Over the years, Mr. Wright built a reputation with gimmicks like drinking a shot of fracked water in a toast to environmental critics. In 2021, he commissioned billboards around Denver to heckle the outdoor clothing maker North Face after the company — whose products, like many other goods, contain petroleum — declined to brand a jacket with an oil company.
“That North Face puffer looks great on you. And it was made from fossil fuels,” read the signs.
Those who have worked with Mr. Wright described him as someone who sincerely wants to improve living standards.
“He’s a good person who wants to make the world better,” said Tisha Schuller, an energy consultant in Colorado and past president of the Colorado Oil & Gas Association who has worked closely with Mr. Wright.
After receiving a diploma from the Massachusetts Institute of Technology, Mr. Wright did graduate work on solar energy at the University of California, Berkeley. In 1992, he founded Pinnacle Technologies, which created software that Mr. Wright called “super nerdy” to measure the motion of fluid beneath the earth. It helped bring about a commercial shale gas revolution. Mr. Wright started Liberty Energy in 2011, and the company has partnered with others on small modular nuclear reactors and geothermal energy.
Mr. Wright’s stake in Liberty Energy is worth $50 million, according to Forbes, and a recent SEC filing put his compensation last year at $5.6 million. He helped establish a charity, the Bettering Human Lives Foundation, to promote cookstoves using liquefied petroleum gas in Kenya and elsewhere. They are considered better for the environment and health than traditional cooking fuels of kerosene, biomass and coal. Records show the foundation started in 2023 with $11,450 in assets and spent all of it on administrative costs. The foundation did not respond to a request to discuss its work.
Some who work on energy poverty said Mr. Wright’s views had merit.
Todd Moss, executive director of the Energy for Growth Hub, a research organization, said tackling climate change was not the responsibility of the world’s poorest countries who have done little to cause the problem. In some countries, fossil fuels may still be needed to power factories and industries to spur economic prosperity, he said. Any effort that is too strict and “puts climate above development” would hurt poor countries, Mr. Moss said.

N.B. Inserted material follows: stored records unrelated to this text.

(* ===== verification/ErrorMsg.v ===== *)
(** The server's error numbers and SQLSTATEs:
    [mariadb/include/mysql/server/mysqld_error.h], [sql_state.h], and the layout
    of the message arrays in [private/unireg.h].

    The tables are the source's rows, in order; a row of [sql_state.h] names its
    error, the value comes from [mysqld_error.h].  The arrays of message texts
    are read from a file at run time and are a parameter. *)

From S2P Require Import Prelude.
From Stdlib Require Import Ascii String.

(** ** mysqld_error.h and sql_state.h *)

Definition error_codes_1 : list (string * Z) := [
  ("ER_ERROR_FIRST", 1000);
  ("ER_HASHCHK", 1000);
  ("ER_NISAMCHK", 1001);
  ("ER_NO", 1002);
  ("ER_YES", 1003);
  ("ER_CANT_CREATE_FILE", 1004);
  ("ER_CANT_CREATE_TABLE", 1005);
  ("ER_CANT_CREATE_DB", 1006);
  ("ER_DB_CREATE_EXISTS", 1007);
  ("ER_DB_DROP_EXISTS", 1008);
  ("ER_DB_DROP_DELETE", 1009);
  ("ER_DB_DROP_RMDIR", 1010);
  ("ER_CANT_DELETE_FILE", 1011);
  ("ER_CANT_FIND_SYSTEM_REC", 1012);
  ("ER_CANT_GET_STAT", 1013);
  ("ER_CANT_GET_WD", 1014);
  ("ER_CANT_LOCK", 1015);
  ("ER_CANT_OPEN_FILE", 1016);
  ("ER_FILE_NOT_FOUND", 1017);
  ("ER_CANT_READ_DIR", 1018);
  ("ER_CANT_SET_WD", 1019);
  ("ER_CHECKREAD", 1020);
  ("ER_DISK_FULL", 1021);
  ("ER_DUP_KEY", 1022);
  ("ER_ERROR_ON_CLOSE", 1023);
  ("ER_ERROR_ON_READ", 1024);
  ("ER_ERROR_ON_RENAME", 1025);
  ("ER_ERROR_ON_WRITE", 1026);
  ("ER_FILE_USED", 1027);
  ("ER_FILSORT_ABORT", 1028);
  ("ER_FORM_NOT_FOUND", 1029);
  ("ER_GET_ERRNO", 1030);
  ("ER_ILLEGAL_HA", 1031);
  ("ER_KEY_NOT_FOUND", 1032);
  ("ER_NOT_FORM_FILE", 1033);
  ("ER_NOT_KEYFILE", 1034);
  ("ER_OLD_KEYFILE", 1035);
  ("ER_OPEN_AS_READONLY", 1036);
  ("ER_OUTOFMEMORY", 1037);
  ("ER_OUT_OF_SORTMEMORY", 1038);
  ("ER_UNEXPECTED_EOF", 1039);
  ("ER_CON_COUNT_ERROR", 1040);
  ("ER_OUT_OF_RESOURCES", 1041);
  ("ER_BAD_HOST_ERROR", 1042);
  ("ER_HANDSHAKE_ERROR", 1043);
  ("ER_DBACCESS_DENIED_ERROR", 1044);
  ("ER_ACCESS_DENIED_ERROR", 1045);
  ("ER_NO_DB_ERROR", 1046);
  ("ER_UNKNOWN_COM_ERROR", 1047);
  ("ER_BAD_NULL_ERROR", 1048);
  ("ER_BAD_DB_ERROR", 1049);
  ("ER_TABLE_EXISTS_ERROR", 1050);
  ("ER_BAD_TABLE_ERROR", 1051);
  ("ER_NON_UNIQ_ERROR", 1052);
  ("ER_SERVER_SHUTDOWN", 1053);
  ("ER_BAD_FIELD_ERROR", 1054);
  ("ER_WRONG_FIELD_WITH_GROUP", 1055);
  ("ER_WRONG_GROUP_FIELD", 1056);
  ("ER_WRONG_SUM_SELECT", 1057);
  ("ER_WRONG_VALUE_COUNT", 1058);
  ("ER_TOO_LONG_IDENT", 1059);
  ("ER_DUP_FIELDNAME", 1060);
  ("ER_DUP_KEYNAME", 1061);
  ("ER_DUP_ENTRY", 1062);
  ("ER_WRONG_FIELD_SPEC", 1063);
  ("ER_PARSE_ERROR", 1064);
  ("ER_EMPTY_QUERY", 1065);
  ("ER_NONUNIQ_TABLE", 1066);
  ("ER_INVALID_DEFAULT", 1067);
  ("ER_MULTIPLE_PRI_KEY", 1068);
  ("ER_TOO_MANY_KEYS", 1069);
  ("ER_TOO_MANY_KEY_PARTS", 1070);
  ("ER_TOO_LONG_KEY", 1071);
  ("ER_KEY_COLUMN_DOES_NOT_EXIST", 1072);
  ("ER_BLOB_USED_AS_KEY", 1073);
  ("ER_TOO_BIG_FIELDLENGTH", 1074);
  ("ER_WRONG_AUTO_KEY", 1075);
  ("ER_BINLOG_CANT_DELETE_GTID_DOMAIN", 1076);
  ("ER_NORMAL_SHUTDOWN", 1077);
  ("ER_GOT_SIGNAL", 1078);
  ("ER_SHUTDOWN_COMPLETE", 1079);
  ("ER_FORCING_CLOSE", 1080);
  ("ER_IPSOCK_ERROR", 1081);
  ("ER_NO_SUCH_INDEX", 1082);
  ("ER_WRONG_FIELD_TERMINATORS", 1083);
  ("ER_BLOBS_AND_NO_TERMINATED", 1084);
  ("ER_TEXTFILE_NOT_READABLE", 1085);
  ("ER_FILE_EXISTS_ERROR", 1086);
  ("ER_LOAD_INFO", 1087);
  ("ER_ALTER_INFO", 1088);
  ("ER_WRONG_SUB_KEY", 1089);
  ("ER_CANT_REMOVE_ALL_FIELDS", 1090);
  ("ER_CANT_DROP_FIELD_OR_KEY", 1091);
  ("ER_INSERT_INFO", 1092);
  ("ER_UPDATE_TABLE_USED", 1093);
  ("ER_NO_SUCH_THREAD", 1094);
  ("ER_KILL_DENIED_ERROR", 1095);
  ("ER_NO_TABLES_USED", 1096);
  ("ER_TOO_BIG_SET", 1097);
  ("ER_NO_UNIQUE_LOGFILE", 1098);
  ("ER_TABLE_NOT_LOCKED_FOR_WRITE", 1099);
  ("ER_TABLE_NOT_LOCKED", 1100);
  ("ER_UNUSED_17", 1101);
  ("ER_WRONG_DB_NAME", 1102);
  ("ER_WRONG_TABLE_NAME", 1103);
  ("ER_TOO_BIG_SELECT", 1104);
  ("ER_UNKNOWN_ERROR", 1105);
  ("ER_UNKNOWN_PROCEDURE", 1106);
  ("ER_WRONG_PARAMCOUNT_TO_PROCEDURE", 1107);
  ("ER_WRONG_PARAMETERS_TO_PROCEDURE", 1108);
  ("ER_UNKNOWN_TABLE", 1109);
  ("ER_FIELD_SPECIFIED_TWICE", 1110);
  ("ER_INVALID_GROUP_FUNC_USE", 1111);
  ("ER_UNSUPPORTED_EXTENSION", 1112);
  ("ER_TABLE_MUST_HAVE_COLUMNS", 1113);
  ("ER_RECORD_FILE_FULL", 1114);
  ("ER_UNKNOWN_CHARACTER_SET", 1115);
  ("ER_TOO_MANY_TABLES", 1116);
  ("ER_TOO_MANY_FIELDS", 1117);
  ("ER_TOO_BIG_ROWSIZE", 1118);
  ("ER_STACK_OVERRUN", 1119);
  ("ER_WRONG_OUTER_JOIN", 1120);
  ("ER_NULL_COLUMN_IN_INDEX", 1121);
  ("ER_CANT_FIND_UDF", 1122);
  ("ER_CANT_INITIALIZE_UDF", 1123);
  ("ER_UDF_NO_PATHS", 1124);
  ("ER_UDF_EXISTS", 1125);
  ("ER_CANT_OPEN_LIBRARY", 1126);
  ("ER_CANT_FIND_DL_ENTRY", 1127);
  ("ER_FUNCTION_NOT_DEFINED", 1128);
  ("ER_HOST_IS_BLOCKED", 1129);
  ("ER_HOST_NOT_PRIVILEGED", 1130);
  ("ER_PASSWORD_ANONYMOUS_USER", 1131);
  ("ER_PASSWORD_NOT_ALLOWED", 1132);
  ("ER_PASSWORD_NO_MATCH", 1133);
  ("ER_UPDATE_INFO", 1134);
  ("ER_CANT_CREATE_THREAD", 1135);
  ("ER_WRONG_VALUE_COUNT_ON_ROW", 1136);
  ("ER_CANT_REOPEN_TABLE", 1137);
  ("ER_INVALID_USE_OF_NULL", 1138);
  ("ER_REGEXP_ERROR", 1139);
  ("ER_MIX_OF_GROUP_FUNC_AND_FIELDS", 1140);
  ("ER_NONEXISTING_GRANT", 1141);
  ("ER_TABLEACCESS_DENIED_ERROR", 1142);
  ("ER_COLUMNACCESS_DENIED_ERROR", 1143);
  ("ER_ILLEGAL_GRANT_FOR_TABLE", 1144);
  ("ER_GRANT_WRONG_HOST_OR_USER", 1145)].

But scientists have maintained that Mr. Wright has selectively used data to downplay the impacts of climate change.
While he acknowledges that the planet is warming, Mr. Wright has inaccurately said that it is a modest and distant threat. He has denied the well-established connection between climate change and extreme weather, wrongly claiming that hurricanes, droughts and floods are not becoming more intense.

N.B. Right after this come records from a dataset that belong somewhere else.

(* ===== verification/SqlString.v ===== *)
(** The growing byte strings of the server, class [Binary_string] of
    [mariadb/include/mysql/server/private/sql_string.h], with the buffer helpers
    of [String] that need no character set.

    Memory is a heap of blocks; a pointer is a block and an offset, or null.
    Every access names the bytes it touches and is undefined ([None]) outside a
    live block, or when it writes to a block that is not writable; so is a failed
    [DBUG_ASSERT].  A method is a computation of [ST world], whose state is the
    object the method is called on and the heap.  Lengths are [uint32], sizes
    [size_t] of 64 bits, and each sum wraps where the source computes it.

    [realloc_raw] and [real_alloc] are defined in [sql_string.cc], which the
    repository does not hold: they are the class [StringAlloc], with what the
    inline code relies on in [StringAllocLaws]. *)

From S2P Require Import Prelude ByteOrder.

Open Scope st_scope.

(** ** Memory *)

Record block := Block { blk_size : Z; data : mem; writable : bool; malloced : bool }.
Abbreviation heap := (gmap nat block).
(** [None] is the null pointer. *)
Abbreviation ptr := (option (nat * Z)).

Definition ptr_add (p : ptr) (n : Z) : ptr :=
  match p with Some (b, o) => Some (b, o + n) | None => None end.

(** The bytes and offset behind [p] when [n] bytes can be read there. *)
Definition readable (h : heap) (p : ptr) (n : Z) : option (mem * Z) :=
  '(b, o) ← p;
  blk ← h !! b;
  if (0 <=? o) && (o + n <=? blk_size blk) then Some (data blk, o) else None.

(** Change the [n] writable bytes at [p]; [f] gets the bytes and the offset. *)
Definition update (h : heap) (p : ptr) (n : Z) (f : mem -> Z -> mem) : option heap :=
  '(b, o) ← p;
  blk ← h !! b;
  if writable blk && ((0 <=? o) && (o + n <=? blk_size blk))
  then Some (<[b := Block (blk_size blk) (f (data blk) o) true (malloced blk)]> h) else None.

Definition blit (md : mem) (od : Z) (ms : mem) (os n : Z) : mem :=
  fun x => if (od <=? x) && (x <? od + n) then ms (x - od + os) else md x.

(** [memcpy]: undefined when the areas overlap. *)
Definition overlap (p q : ptr) (n : Z) : bool :=
  match p, q with
  | Some (b, o), Some (b', o') => bool_decide (b = b') && ((o <? o' + n) && (o' <? o + n))
  | _, _ => false
  end.
Definition memcpy (h : heap) (dst src : ptr) (n : Z) : option heap :=
  '(ms, os) ← readable h src n;
  if overlap dst src n then None else update h dst n (fun md od => blit md od ms os n).

(** [my_free]: of a null pointer, or of the start of a block of [my_malloc]. *)
Definition my_free (h : heap) (p : ptr) : option heap :=
  match p with
  | None => Some h
  | Some (b, o) =>
      blk ← h !! b;
      if malloced blk && (o =? 0) then Some (delete b h) else None
  end.

(** ** The object *)

Record Binary_string := BinaryString {
  Ptr : ptr;
  str_length : Z; Alloced_length : Z; extra_alloc : Z;
  alloced : bool; thread_specific : bool
}.

Record world := World { this : Binary_string; hp : heap }.
Abbreviation M := (ST world).

Definition set_Ptr (p : ptr) (s : Binary_string) : Binary_string :=
  BinaryString p (str_length s) (Alloced_length s) (extra_alloc s) (alloced s) (thread_specific s).
Definition set_str_length (n : Z) (s : Binary_string) : Binary_string :=
  BinaryString (Ptr s) n (Alloced_length s) (extra_alloc s) (alloced s) (thread_specific s).
Definition set_Alloced_length (n : Z) (s : Binary_string) : Binary_string :=
  BinaryString (Ptr s) (str_length s) n (extra_alloc s) (alloced s) (thread_specific s).
Definition set_extra_alloc (n : Z) (s : Binary_string) : Binary_string :=
  BinaryString (Ptr s) (str_length s) (Alloced_length s) n (alloced s) (thread_specific s).
Definition set_alloced_flag (c : bool) (s : Binary_string) : Binary_string :=
  BinaryString (Ptr s) (str_length s) (Alloced_length s) (extra_alloc s) c (thread_specific s).
Definition set_thread_flag (c : bool) (s : Binary_string) : Binary_string :=
  BinaryString (Ptr s) (str_length s) (Alloced_length s) (extra_alloc s) (alloced s) c.

Definition self : M Binary_string := st_gets this.
Definition assign (f : Binary_string -> Binary_string) : M unit :=
  st_modify (fun w => World (f (this w)) (hp w)).
(** An operation on the heap alone. *)
Definition on_heap (f : heap -> option heap) : M unit :=
  fun w => match f (hp w) with Some h => Some (tt, World (this w) h) | None => None end.
Definition dbug_assert (c : bool) : M unit := if c then st_ret tt else st_fail.
Definition when (c : bool) (m : M unit) : M unit := if c then m else st_ret tt.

“We’re impoverishing people today, those least able to bear it and afford it, for what the economic work of the Intergovernmental Panel on Climate Change shows is a slow-moving, modest impact two or three generations from now,” Mr. Wright said on the “WOW Factor” podcast last year. “That’s not a good trade-off.”
In fact, the I.P.C.C., the United Nations’ top scientific body, found last year with very high confidence that “there is a rapidly closing window of opportunity to secure a livable and sustainable future for all.” It recommended nations make an immediate and drastic shift away from fossil fuels to prevent the planet from crossing a critical threshold for global warming within the next decade.
Mr. Wright “may not have read an I.P.C.C. report since 1990,” said Robert E. Kopp, a climate scientist at Rutgers University and a lead author of an Intergovernmental Panel on Climate Change report published in 2021.